Cluster Compute Instances
 – Provides proportionally high CPU resources with increased network performance 
and are well suited for High Performance Compute (HPC) applications and other demanding network-bound 
applications.
Cluster GPU Instances
 – Provide general-purpose graphics processing units (GPUs) with proportionally high CPU 
and increased network performance for applications benefitting from highly parallelized processing, including HPC, 
rendering and media processing applications. 
Instance Storage
There are two types of instance storage:
Instance storage
 – keeps the instance boot partition on a temporary store that is destroyed when the instance 
lifecycle ends.
EBS storage
 – keeps the instance's boot partition on an EBS volume and can be persisted beyond the lifecycle of 
the instance. 
Amazon Machine Image (AMI)
Amazon Machine Images (AMIs) are VM images from which instances are launched. They can be installed with a number 
of popular operating systems and applications. EC2 has a large number of existing AMIs to choose from. Or, customers 
can create their own AMIs from a VM image they upload themselves into EC2.
Regions and Availability Zones
Amazon segments cloud infrastructure into regions and availability zones. Regions are segmented geographically. There 
are major regions for both coasts of the United States for example.

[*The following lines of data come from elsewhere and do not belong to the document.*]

(** * Five Words: the round lifecycle, poem tracker, rotation and scoring

    A shallow embedding of the server of the Five Words poetry game:
    the shared word generator (shared/wordGenerator.ts), the in-memory
    store [MemStorage] (server/storage.ts) and the request handlers of
    server/routes.ts, followed by the properties of the round state
    machine, of poem submission, of judge rotation and of scoring. *)

From Stdlib Require Import ZArith String List Bool Lia Permutation.
Import ListNotations.
Local Open Scope string_scope.
Local Open Scope list_scope.
Local Open Scope Z_scope.

(** ** JavaScript [Map] keyed by numeric ids

    A [Map] iterates in insertion order and [getPlayersByGame] relies on
    that order for the judge rotation, so a map is an association list in
    insertion order.  [set] overwrites the entry of a key that is present,
    in place, and appends a key that is absent. *)

Module JsMap.

Definition t (V : Type) : Type := list (Z * V).

Definition empty {V} : t V := [].

Definition get {V} (k : Z) (m : t V) : option V :=
  option_map snd (find (fun kv => fst kv =? k) m).

Definition has {V} (k : Z) (m : t V) : bool :=
  existsb (fun kv => fst kv =? k) m.

Definition set {V} (k : Z) (v : V) (m : t V) : t V :=
  if has k m
  then map (fun kv => if fst kv =? k then (k, v) else kv) m
  else m ++ [(k, v)].

(** [Array.from(m.values())] *)
Definition values {V} (m : t V) : list V := map snd m.

End JsMap.

(** ** The word pool (shared/wordGenerator.ts) *)

Definition poeticWords : list string :=
  [ (* Nature *)
    "ocean"; "mountain"; "forest"; "river"; "sky";
    "moon"; "star"; "sun"; "cloud"; "rain";
    "flower"; "tree"; "leaf"; "thunder"; "wind";
    "dawn"; "dusk"; "twilight"; "sunrise"; "sunset";
    (* Time *)
    "morning"; "evening"; "night"; "day"; "moment";
    "eternity"; "forever"; "instant"; "season"; "autumn";
    "winter"; "spring"; "summer"; "time"; "hour";
    "midnight"; "memory"; "yesterday"; "tomorrow"; "today";
    (* Emotions *)
    "love"; "hope"; "dream"; "joy"; "sorrow";
    "anger"; "peace"; "fear"; "wonder"; "desire";
    "passion"; "longing"; "grief"; "delight"; "despair";
    "courage"; "faith"; "trust"; "loneliness"; "serenity";
    (* Abstract *)
    "freedom"; "truth"; "beauty"; "silence"; "whisper";
    "shadow"; "light"; "darkness"; "echo"; "journey";
    "mirror"; "reflection"; "spirit"; "soul"; "destiny";
    "fate"; "wisdom"; "infinity"; "mystery"; "secret";
    (* Objects *)
    "feather"; "glass"; "stone"; "crystal"; "candle";
    "flame"; "door"; "window"; "bridge"; "path";
    "treasure"; "veil"; "key"; "crown"; "sword";
    "book"; "page"; "letter"; "portrait"; "melody";
    (* Descriptive *)
    "ancient"; "eternal"; "fragile"; "broken"; "golden";
    "silver"; "velvet"; "crimson"; "azure"; "emerald";
    "silent"; "hollow"; "sacred"; "wild"; "gentle";
    "fierce"; "luminous"; "hidden"; "forgotten"; "distant" ].

(** [a.splice(i, 1)]: the array without its element at index [i]; an index
    past the end removes nothing. *)
Definition splice1 {A} (i : nat) (l : list A) : list A :=
  firstn i l ++ skipn (S i) l.

(** The random source of one call of [generateRandomWords]:
    [randomIndex i n] is the value of
    [Math.floor(Math.random() * availableWords.length)] at iteration [i],
    when [n] words are available.  [Math.random()] lies in [0, 1), so the
    index lies below [n]; the properties below assume exactly that. *)
Definition RandomSource : Type := nat -> nat -> nat.

Definition in_range (randomIndex : RandomSource) : Prop :=
  forall i n, (0 < n)%nat -> (randomIndex i n < n)%nat.

(** The loop [for (let i = 0; i < count; i++)] with [todo] iterations left
    at index [i]. *)
Fixpoint drawLoop (randomIndex : RandomSource) (todo i : nat)
         (availableWords result : list string) : list string :=
  match todo with
  | O => result
  | S todo' =>
      match availableWords with
      | [] => result                                    (* break *)
      | _ =>
          let idx := randomIndex i (length availableWords) in
          let selectedWord := nth idx availableWords EmptyString in
          drawLoop randomIndex todo' (S i)
                   (splice1 idx availableWords) (result ++ [selectedWord])
      end
  end.

(** [generateRandomWords(count)] for an integer [count]; a count that is
    not positive runs no iteration. *)
Definition generateRandomWords (randomIndex : RandomSource) (count : Z)
  : list string :=
  drawLoop randomIndex (Z.to_nat count) 0 poeticWords [].

(** ** JavaScript strings and [String.prototype.trim]

    A poem's content is arbitrary user text, so it is a sequence of UTF-16
    code units.  [trim] strips the ECMAScript WhiteSpace and LineTerminator
    code points, all of which are single code units. *)

Definition JsString : Type := list Z.

Definition utf16 (s : string) : JsString :=
  map (fun c => Z.of_N (Ascii.N_of_ascii c)) (list_ascii_of_string s).

Definition isWhiteSpace (c : Z) : bool :=
  (c =? 9) || (c =? 10) || (c =? 11) || (c =? 12) || (c =? 13) ||
  (c =? 32) || (c =? 160) || (c =? 5760) ||
  ((8192 <=? c) && (c <=? 8202)) ||
  (c =? 8232) || (c =? 8233) || (c =? 8239) || (c =? 8287) ||
  (c =? 12288) || (c =? 65279).

Fixpoint trimStart (s : JsString) : JsString :=
  match s with
  | [] => []
  | c :: s' => if isWhiteSpace c then trimStart s' else s
  end.

Definition trimEnd (s : JsString) : JsString := rev (trimStart (rev s)).

Definition trim (s : JsString) : JsString := trimEnd (trimStart s).

(** Truthiness of a string: the empty string is the only falsy one. *)
Definition truthy (s : JsString) : bool :=
  match s with [] => false | _ => true end.

(** A string is blank when it holds white space only; the empty string is
    blank. *)
Definition blank (s : JsString) : Prop :=
  forall c, In c s -> isWhiteSpace c = true.

(** ** Data model (shared/schema.ts)

    Ids, counts and scores are JavaScript numbers holding integers; a
    timestamp is a [Date], kept as its milliseconds since the epoch. *)

Module RoundStatus.
Inductive t : Type := setup | writing | judging | completed.

Definition eqb (a b : t) : bool :=
  match a, b with
  | setup, setup | writing, writing | judging, judging
  | completed, completed => true
  | _, _ => false
  end.
End RoundStatus.

Module GameStatus.
Inductive t : Type := waiting | active | completed.
End GameStatus.

Module User.
Record t : Type := mk { id : Z; username : string; password : string }.
End User.

Module Game.
Record t : Type := mk {
  id : Z;
  name : string;
  createdBy : Z;
  currentRound : Z;
  totalRounds : Z;
  currentJudgeIndex : Z;
  status : GameStatus.t;
  createdAt : Z
}.
End Game.

Module Player.
Record t : Type := mk {
  id : Z;
  gameId : Z;
  userId : Z;
  score : Z;
  isHost : bool
}.
End Player.

Module Round.
Record t : Type := mk {
  id : Z;
  gameId : Z;
  roundNumber : Z;
  judgeId : Z;
  words : list string;
  status : RoundStatus.t;
  timeLimit : Z;
  endTime : option Z;
  winnerId : option Z
}.
End Round.

Module Poem.
Record t : Type := mk {
  id : Z;
  roundId : Z;
  playerId : Z;
  content : JsString;
  submitted : bool;
  submittedAt : option Z
}.
End Poem.

(** [RoundWithPoems] and [GameWithPlayers], the joined views sent back to
    the client. *)
Record RoundWithPoems : Type := mkRoundWithPoems {
  rwp_round : Round.t;
  rwp_poems : list Poem.t;
  rwp_judge : User.t
}.

Record GameWithPlayers : Type := mkGameWithPlayers {
  gwp_game : Game.t;
  gwp_players : list (Player.t * option User.t);
  gwp_currentRound : option RoundWithPoems
}.

(** The [Partial<Game>] objects the handlers pass to [updateGame]: an
    absent field keeps the game's value. *)
Record GameUpdates : Type := mkGameUpdates {
  upd_status : option GameStatus.t;
  upd_currentRound : option Z;
  upd_currentJudgeIndex : option Z
}.

(** ** The store (server/storage.ts, class [MemStorage])

    Five maps from id to record and a counter per map.  The class
    [DatabaseStorage] runs the same reads and row updates against the
    tables of the schema. *)

Record MemStorage : Type := mkMemStorage {
  users : JsMap.t User.t;
  games : JsMap.t Game.t;
  players : JsMap.t Player.t;
  rounds : JsMap.t Round.t;
  poems : JsMap.t Poem.t;
  userIdCounter : Z;
  gameIdCounter : Z;
  playerIdCounter : Z;
  roundIdCounter : Z;
  poemIdCounter : Z
}.

Definition with_users (m : JsMap.t User.t) (c : Z) (s : MemStorage) :=
  mkMemStorage m (games s) (players s) (rounds s) (poems s)
               c (gameIdCounter s) (playerIdCounter s) (roundIdCounter s)
               (poemIdCounter s).

Definition with_games (m : JsMap.t Game.t) (c : Z) (s : MemStorage) :=
  mkMemStorage (users s) m (players s) (rounds s) (poems s)
               (userIdCounter s) c (playerIdCounter s) (roundIdCounter s)
               (poemIdCounter s).

Definition with_players (m : JsMap.t Player.t) (c : Z) (s : MemStorage) :=
  mkMemStorage (users s) (games s) m (rounds s) (poems s)
               (userIdCounter s) (gameIdCounter s) c (roundIdCounter s)
               (poemIdCounter s).

Definition with_rounds (m : JsMap.t Round.t) (c : Z) (s : MemStorage) :=
  mkMemStorage (users s) (games s) (players s) m (poems s)
               (userIdCounter s) (gameIdCounter s) (playerIdCounter s) c
               (poemIdCounter s).

Definition with_poems (m : JsMap.t Poem.t) (c : Z) (s : MemStorage) :=
  mkMemStorage (users s) (games s) (players s) (rounds s) m
               (userIdCounter s) (gameIdCounter s) (playerIdCounter s)
               (roundIdCounter s) c.

(** *** User operations *)

Definition getUser (id : Z) (s : MemStorage) : option User.t :=
  JsMap.get id (users s).

Definition createUser (username password : string) (s : MemStorage)
  : MemStorage * User.t :=
  let id := userIdCounter s in
  let user := User.mk id username password in
  (with_users (JsMap.set id user (users s)) (id + 1) s, user).

(** *** Game operations *)

Definition createGame (now : Z) (name : string) (createdBy totalRounds : Z)
           (s : MemStorage) : MemStorage * Game.t :=
  let id := gameIdCounter s in
  let game := Game.mk id name createdBy 1 totalRounds 0 GameStatus.waiting now in
  (with_games (JsMap.set id game (games s)) (id + 1) s, game).

Definition getGame (id : Z) (s : MemStorage) : option Game.t :=
  JsMap.get id (games s).

Definition applyUpdates (game : Game.t) (updates : GameUpdates) : Game.t :=
  Game.mk (Game.id game) (Game.name game) (Game.createdBy game)
          (match upd_currentRound updates with
           | Some r => r | None => Game.currentRound game end)
          (Game.totalRounds game)
          (match upd_currentJudgeIndex updates with
           | Some i => i | None => Game.currentJudgeIndex game end)
          (match upd_status updates with
           | Some st => st | None => Game.status game end)
          (Game.createdAt game).

Definition updateGame (id : Z) (updates : GameUpdates) (s : MemStorage)
  : MemStorage * option Game.t :=
  match JsMap.get id (games s) with
  | None => (s, None)
  | Some game =>
      let updatedGame := applyUpdates game updates in
      (with_games (JsMap.set id updatedGame (games s)) (gameIdCounter s) s,
       Some updatedGame)
  end.

(** *** Player operations *)

Definition addPlayerToGame (gameId userId : Z) (isHost : bool)
           (s : MemStorage) : MemStorage * Player.t :=
  let id := playerIdCounter s in
  let player := Player.mk id gameId userId 0 (isHost || false) in
  (with_players (JsMap.set id player (players s)) (id + 1) s, player).

Definition getPlayersByGame (gameId : Z) (s : MemStorage) : list Player.t :=
  filter (fun player => Player.gameId player =? gameId)
         (JsMap.values (players s)).

Definition getPlayerScore (playerId : Z) (s : MemStorage) : Z :=
  match JsMap.get playerId (players s) with
  | Some player => Player.score player
  | None => 0
  end.

Definition updatePlayerScore (playerId scoreIncrement : Z) (s : MemStorage)
  : MemStorage * Z :=
  match JsMap.get playerId (players s) with
  | None => (s, 0)
  | Some player =>
      let updatedPlayer :=
        Player.mk (Player.id player) (Player.gameId player)
                  (Player.userId player)
                  (Player.score player + scoreIncrement)
                  (Player.isHost player) in
      (with_players (JsMap.set playerId updatedPlayer (players s))
                    (playerIdCounter s) s,
       Player.score updatedPlayer)
  end.

(** *** Round operations *)

Definition createRound (gameId roundNumber judgeId : Z) (words : list string)
           (timeLimit : Z) (s : MemStorage) : MemStorage * Round.t :=
  let id := roundIdCounter s in
  let round := Round.mk id gameId roundNumber judgeId words
                        RoundStatus.setup timeLimit None None in
  (with_rounds (JsMap.set id round (rounds s)) (id + 1) s, round).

Regions are further segmented into availability zones. 
Each availability zone is a logically distinct “data center” that is insulated from other availability zones. By keeping 
instances in separate availability zones, customers can protect their applications from failures in other zones. EC2 
provides inexpensive, low latency network connectivity between availability zones in the same region.
Amazon Elastic Block Store (EBS)
Amazon Elastic Block Store (EBS) is one of the persistent storage types for EC2. The other is Amazon Simple Storage 
Service (S3). EBS stores or volumes act as raw unformatted external hard drives that can be formatted using a file system 
such as ext3 (Linux) or NTFS (Windows) and mounted on an EC2 instance.
If an EBS volume is used as the boot partition of an instance, that instance can be stopped and restarted. In contrast, 
instances cannot be restarted after being stopped if their boot partition is stored in instance storage.
Snapshots can be created of EBS volumes and backed up into S3. These snapshots can be restored back into an EBS 
volume at any time.
Amazon Simple Storage Service (S3)
S3 is the other persistent storage type for EC2. It provides a simple web service interface that customers use to store 
and retrieve any amount of data. Like a file system, S3 data is conceptualized into buckets (folders) and objects (files).